Investors also spent $8.0 billion in Atlanta, $6.4 billion in Phoenix and $5.0 billion in Denver. “These cities climbed up the ranks in terms of 2020 sales volume, pushing Los Angeles, with $5.6 billion in sales, down the top five, while Seattle with $3.1 billion in sale plummeted off the top five list entirely,” says Garcia.

Investors still spend money on apartment properties in the biggest cities—just less than they used to—their investment in those largest and most-expensive markets was dropping long before the coronavirus struck. Investors spent $3.3 billion in Manhattan in 2020—that’s down from $5.0 billion in 2019, which was also down steeply (-41 percent) from the record year of 2018, according to RCA. If the entire New York metro area was taken as a whole—rather than divided into separate areas like Westchester and Long Island, the money investors spent would add to $9.0 billion—second only to Dallas.

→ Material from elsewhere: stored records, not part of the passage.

(** X7. After a successful create, every further create whose payload
    satisfies the field constraints and carries the same email up to letter
    case is answered with status 400 and "Email already exists", and leaves
    the collection as the first create made it. *)
Theorem createStudent_twice rt cx cx' req req' db db' res :
  createStudent rt cx req db = (db', res) ->
  status res = 201 ->
  Constraints.violated rt (body req') = [] ->
  Constraints.emailOf rt (body_email (body req'))
  = Constraints.emailOf rt (body_email (body req)) ->
  createStudent rt cx' req' db' = (db', Report.emailExists).
Proof.
  intros Hc Hs Hv He.
  destruct (ComposeFacts.created_inv rt cx req db db' res Hc Hs)
    as (doc & E & _).
  destruct (ComposeFacts.create_success rt cx _ db db' doc E)
    as (-> & _ & _ & _ & Ee & _).
  destruct (CreateFacts.create_valid rt cx' _ (db ++ [doc]) Hv)
    as (doc2 & _ & Hd & _ & _ & _ & (e & Ee2 & Eo2 & _) & _).
  unfold createStudent. rewrite Hd.
  rewrite (IndexFacts.conflicts_email doc2 (db ++ [doc]) doc);
    [reflexivity | apply in_or_app; right; now left |].
  now rewrite Ee, Ee2, <- Eo2, He.
Qed.

Lemma createStudent_twice_witness :
  let again := {| body_name := Some (JStr "Jon Doe");
                  body_age := Some (JNum 44);
                  body_course := Some (JStr "Arts");
                  body_email := Some (JStr "JOHN.DOE@EXAMPLE.COM");
                  body_grade := None; body_enrollmentDate := None;
                  body__id := None; body_createdAt := None;
                  body_updatedAt := None |} in
  createStudent Sample.rt (Sample.at_ 6000 4%N) (Sample.request "" "" again)
    (fst (createStudent Sample.rt (Sample.at_ 5000 3%N)
            (Sample.request "" "" Sample.john) []))
  = (fst (createStudent Sample.rt (Sample.at_ 5000 3%N)
            (Sample.request "" "" Sample.john) []),
     Report.emailExists).
Proof.
  cbv zeta.
  apply (createStudent_twice Sample.rt (Sample.at_ 5000 3%N)
           (Sample.at_ 6000 4%N) (Sample.request "" "" Sample.john)
           (Sample.request "" ""
              {| body_name := Some (JStr "Jon Doe");
                 body_age := Some (JNum 44);
                 body_course := Some (JStr "Arts");
                 body_email := Some (JStr "JOHN.DOE@EXAMPLE.COM");
                 body_grade := None; body_enrollmentDate := None;
                 body__id := None; body_createdAt := None;
                 body_updatedAt := None |})
           [] _ _ (surjective_pairing _)).
  - vm_compute. reflexivity.
  - vm_compute. reflexivity.
  - vm_compute. reflexivity.
Defined.

(** X8. When the [createdAt] a successful create gives the new record (the
    date the payload sent there or, when it sent none, the time of the
    save) is later than the [createdAt] of every stored student, the next
    list-all answers with the new record first, followed by the students
    stored before in descending order of [createdAt]. *)
Theorem createStudent_listed_first rt cx cx' req req' db db' res :
  createStudent rt cx req db = (db', res) ->
  status res = 201 ->
  Forall (fun d => createdAt d < Constraints.createdOf rt cx (body req)) db ->
  exists doc rest,
    res = Report.created doc
    /\ getAllStudents rt cx' req' db' = (db', Report.listed (doc :: rest))
    /\ Permutation db rest
    /\ StronglySorted Invariant.newerFirst rest.
Proof.
  intros Hc Hs Hn.
  destruct (ComposeFacts.created_inv rt cx req db db' res Hc Hs)
    as (doc & E & ->).
  destruct (ComposeFacts.create_success rt cx _ db db' doc E)
    as (-> & _ & _ & _ & _ & _ & Ec & _).
  exists doc, (Student.sortByCreatedAtDesc db).
  split; [reflexivity|]. split; [|split].
  - unfold getAllStudents, Student.find_sorted, ret.
    rewrite ComposeFacts.sort_newest; [reflexivity|].
    now rewrite Ec.
  - apply CollectionFacts.sort_perm.
  - apply CollectionFacts.sort_sorted.
Qed.
(* ===== verification/Validated.v ===== *)
(** Computations on a client's request: they succeed with a value of which something
    holds, or refuse the request by a validation error, and neither panic nor fail
    otherwise. [validated] is closed under the ways the code composes them. *)
From stdpp Require Import base list.
From Stdlib Require Import ZArith.
From S2P Require Import Prelude Errors.

Definition validated {A} (P : A -> Prop) (x : result A) : Prop :=
  match x with
  | Ok a => P a
  | Err (EngineError kind) => is_validation kind = true
  | _ => False
  end.

Lemma validated_ret {A} (P : A -> Prop) a : P a -> validated P (Ok a).
Proof. done. Qed.

Lemma validated_bind {A B} (P : A -> Prop) (Q : B -> Prop) x (f : A -> result B) :
  validated P x -> (forall a, P a -> validated Q (f a)) -> validated Q (obind x f).
Proof. destruct x as [a|[k| |]|]; cbn; auto. Qed.

Lemma validated_weaken {A} (P Q : A -> Prop) x : validated P x -> (forall a, P a -> Q a) -> validated Q x.
Proof. destruct x as [a|[k| |]|]; cbn; auto. Qed.

Lemma validated_ensure b kind : is_validation kind = true -> validated (fun _ => b = true) (ensure b (EngineError kind)).
Proof. destruct b; done. Qed.

Lemma validated_ok_or {A} (o : option A) kind : is_validation kind = true -> validated (fun a => o = Some a) (ok_or o (EngineError kind)).
Proof. destruct o; done. Qed.

Lemma validated_expect {A} (o : option A) : is_Some o -> validated (fun a => o = Some a) (expect o).
Proof. by intros [a ->]. Qed.

Lemma validated_err {A} (P : A -> Prop) kind : is_validation kind = true -> validated P (Err (EngineError kind)).
Proof. done. Qed.

(** A loop keeps an invariant, given the elements left. *)
Lemma validated_foldM {A S} (I : S -> Prop) (f : S -> A -> result S) l :
  (forall s a, a ∈ l -> I s -> validated I (f s a)) -> forall s, I s -> validated I (foldM f l s).
Proof.
  induction l as [|a l IH]; intros Hf s Hs; [done|]. cbn [foldM].
  apply (validated_bind I); [apply Hf; [by left|done]|]. intros s' Hs'. apply IH; [|done]. intros s'' b Hb. apply Hf. by right.
Qed.

Lemma validated_mapM {A B} (P : A -> B -> Prop) (f : A -> result B) l :
  (forall a, a ∈ l -> validated (P a) (f a)) -> validated (Forall2 P l) (mapM_ok f l).
Proof.
  induction l as [|a l IH]; intros Hf; [by constructor|]. cbn [mapM_ok].
  apply (validated_bind (P a)); [apply Hf; by left|]. intros b Hb.
  apply (validated_bind (Forall2 P l)); [apply IH; intros; apply Hf; by right|]. intros bs Hbs. by constructor.
Qed.

(** The same, knowing which elements are done. *)
Lemma validated_foldM_prefix {A S} (I : list A -> S -> Prop) (f : S -> A -> result S) l :
  (forall done a rest s, l = done ++ a :: rest -> I done s -> validated (I (done ++ [a])) (f s a)) ->
  forall s, I [] s -> validated (I l) (foldM f l s).
Proof.
  intros Hf s Hs. assert (Hgen : forall rest done s, l = done ++ rest -> I done s -> validated (I l) (foldM f rest s)).
  { induction rest as [|a rest IH]; intros done s' El Hs'; cbn [foldM]; [by rewrite El, app_nil_r|].
    eapply validated_bind; [by eapply Hf|]. intros s'' Hs''. apply (IH (done ++ [a])); [|done]. by rewrite El, <- app_assoc. }
  by apply (Hgen l []).
Qed.

(** What a validated computation returned. *)
Lemma validated_ok {A} (P : A -> Prop) x a : validated P x -> x = Ok a -> P a.
Proof. by intros H ->. Qed.

Lemma validated_total {A} (P : A -> Prop) x :
  validated P x <-> (exists a, x = Ok a /\ P a) \/ exists kind, x = Err (EngineError kind) /\ is_validation kind = true.
Proof.
  split.
  - destruct x as [a|[k| |]|]; cbn; [by left; exists a|by right; exists k|done..].
  - by intros [(a & -> & Ha)|(k & -> & Hk)].
Qed.

#[export] Hint Resolve validated_ret validated_ensure validated_ok_or validated_err : validated.

(** One step of a computation: name what it returned and what is known of it. *)
Tactic Notation "vstep" "as" simple_intropattern(a) simple_intropattern(H) :=
  eapply validated_bind; [first [by eauto with validated|idtac]|intros a H].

Overall, investment in multifamily is likely to increase as the U.S. economy recovers.

"Multifamily is proving resilient and a preferred asset type," says Will Mathews, acting managing director and platform leader of the East Region Multifamily Advisory Group for Colliers. "Numerous investment groups are re-allocating from office, retail, and hospitality into multifamily."

Strongest markets for rents are the best bets for investment

Throughout the pandemic, investors moved their money into apartment properties in places where occupancy rates stayed relatively high and where landlords were not forced to offer deep concessions to lure residents during the pandemic.

For example, Phoenix not only attracted billions from buyers—it also showed growth in effective rents of more than 9 percent in 2020, according to data firm Axiometrics.

“As income returns increasingly drive value creation over appreciation, the top markets for total returns in 2020 per National Council of Real Estate Investment Fiduciaries are unsurprisingly Phoenix (9.7 percent) and Riverside-San Bernardino-Ontario (8.9 percent),” says Garcia.

Potential buyers are also looking at smaller towns because there are not many apartment properties available to buy in expensive urban areas. That’s because owners aren’t willing to sell at the prices implied by current rents that have been hurt by the pandemic. “We don’t see owners willing to take properties to market, for example, in downtown Boston,” says McAuliffe. “The value of their property today is 10 percent or 15 percent less than nine months ago.”

The prices that investors have been willing to pay for properties have closely followed the income these properties earn. They aren’t willing to assume the rents will recover quickly in places—like expensive downtowns—where rents fell in the pandemic and have not yet stabilized.

Almost every urban market is poised for some positive trends and activity—there is a pent of supply of owners that waited to put their properties on the market,” says McAuliffe. “As soon as there is some positive news there is going to be a surge of opportunities.”